** WORK TO BE COMPLETED **
Return the records that follow, unchanged and complete.

** SUPPLIED RECORDS **
(** *** [transcribe_audio] *)

(** The function in direct style, by the state of the cache. *)
Lemma transcribe_audio_eq p size language w :
  transcribe_audio p size language w =
  match models w !! size with
  | Some m => transcribe_with m p language w
  | None =>
      let w1 := emit (EvLoadModel size) w in
      match load_model size (files w) with
      | (Ret m, fs) =>
          transcribe_with m p language
            (set_models (<[size := m]> (models w)) (set_files fs w1))
      | (Raise e, fs) => transcription_failed e (set_files fs w1)
      end
  end.
Proof.
  py_unfold. unfold transcribe_with, transcription_failed. cbn.
  destruct (models w !! size) as [m|] eqn:Hc; cbn.
  - rewrite Hc. cbn.
    destruct (model_transcribe _ _ _ _) as [[result|e] fs]; cbn; [|done].
    by destruct (result !! "text").
  - destruct (load_model size (files w)) as [[m|e] fs]; cbn; [|done].
    rewrite lookup_insert_eq. cbn.
    destruct (model_transcribe _ _ _ _) as [[result|e] fs']; cbn; [|done].
    by destruct (result !! "text").
Qed.

Lemma transcribe_with_total m p language w :
  ∃ t w', transcribe_with m p language w = (Ret t, w').
Proof.
  unfold transcribe_with, transcription_failed.
  destruct (model_transcribe _ _ _ _) as [[result|e] fs]; [|eauto].
  destruct (result !! "text"); eauto.
Qed.

(** [transcribe_audio] always returns a string: no exception leaves it. *)
Lemma transcribe_audio_total p size language w :
  ∃ t w', transcribe_audio p size language w = (Ret t, w').
Proof.
  rewrite transcribe_audio_eq.
  destruct (models w !! size); [apply transcribe_with_total|].
  cbn. destruct (load_model _ _) as [[m|e] fs];
    [apply transcribe_with_total | unfold transcription_failed; eauto].
Qed.

(** *** [get_video_info_and_transcribe] *)

Lemma run_invalid url size language w :
  is_valid_youtube_url url = false →
  get_video_info_and_transcribe url size language w =
    (Ret (PStr "Invalid YouTube URL.", PNone, PStr "", PNone),
     emit (EvProgress 0 "Validating URL...") w).
Proof.
  intros Hv. unfold get_video_info_and_transcribe, progress, tell, mbind, M_bind, bind.
  by rewrite download_video_info_invalid.
Qed.

Lemma run_fetch_empty url size language w a title thumb fs :
  is_valid_youtube_url url = true →
  download_mp3_yt_dlp url (files w) = (Ret (a, title, thumb), fs) →
  truthy a = false →
  get_video_info_and_transcribe url size language w =
    (Ret (PStr "Failed to download audio.", PNone, PStr "", PNone),
     set_files fs (emit (EvDownload url) (emit (EvProgress 0 "Validating URL...") w))).
Proof.
  intros Hv Hd Ha.
  unfold get_video_info_and_transcribe, progress, tell, mbind, M_bind, bind.
  by erewrite download_video_info_empty.
Qed.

** SOLUTION TO THE PROBLEM **
(** *** [transcribe_audio] *)

(** The function in direct style, by the state of the cache. *)
Lemma transcribe_audio_eq p size language w :
  transcribe_audio p size language w =
  match models w !! size with
  | Some m => transcribe_with m p language w
  | None =>
      let w1 := emit (EvLoadModel size) w in
      match load_model size (files w) with
      | (Ret m, fs) =>
          transcribe_with m p language
            (set_models (<[size := m]> (models w)) (set_files fs w1))
      | (Raise e, fs) => transcription_failed e (set_files fs w1)
      end
  end.
Proof.
  py_unfold. unfold transcribe_with, transcription_failed. cbn.
  destruct (models w !! size) as [m|] eqn:Hc; cbn.
  - rewrite Hc. cbn.
    destruct (model_transcribe _ _ _ _) as [[result|e] fs]; cbn; [|done].
    by destruct (result !! "text").
  - destruct (load_model size (files w)) as [[m|e] fs]; cbn; [|done].
    rewrite lookup_insert_eq. cbn.
    destruct (model_transcribe _ _ _ _) as [[result|e] fs']; cbn; [|done].
    by destruct (result !! "text").
Qed.

Lemma transcribe_with_total m p language w :
  ∃ t w', transcribe_with m p language w = (Ret t, w').
Proof.
  unfold transcribe_with, transcription_failed.
  destruct (model_transcribe _ _ _ _) as [[result|e] fs]; [|eauto].
  destruct (result !! "text"); eauto.
Qed.

(** [transcribe_audio] always returns a string: no exception leaves it. *)
Lemma transcribe_audio_total p size language w :
  ∃ t w', transcribe_audio p size language w = (Ret t, w').
Proof.
  rewrite transcribe_audio_eq.
  destruct (models w !! size); [apply transcribe_with_total|].
  cbn. destruct (load_model _ _) as [[m|e] fs];
    [apply transcribe_with_total | unfold transcription_failed; eauto].
Qed.

(** *** [get_video_info_and_transcribe] *)

Lemma run_invalid url size language w :
  is_valid_youtube_url url = false →
  get_video_info_and_transcribe url size language w =
    (Ret (PStr "Invalid YouTube URL.", PNone, PStr "", PNone),
     emit (EvProgress 0 "Validating URL...") w).
Proof.
  intros Hv. unfold get_video_info_and_transcribe, progress, tell, mbind, M_bind, bind.
  by rewrite download_video_info_invalid.
Qed.

Lemma run_fetch_empty url size language w a title thumb fs :
  is_valid_youtube_url url = true →
  download_mp3_yt_dlp url (files w) = (Ret (a, title, thumb), fs) →
  truthy a = false →
  get_video_info_and_transcribe url size language w =
    (Ret (PStr "Failed to download audio.", PNone, PStr "", PNone),
     set_files fs (emit (EvDownload url) (emit (EvProgress 0 "Validating URL...") w))).
Proof.
  intros Hv Hd Ha.
  unfold get_video_info_and_transcribe, progress, tell, mbind, M_bind, bind.
  by erewrite download_video_info_empty.
Qed.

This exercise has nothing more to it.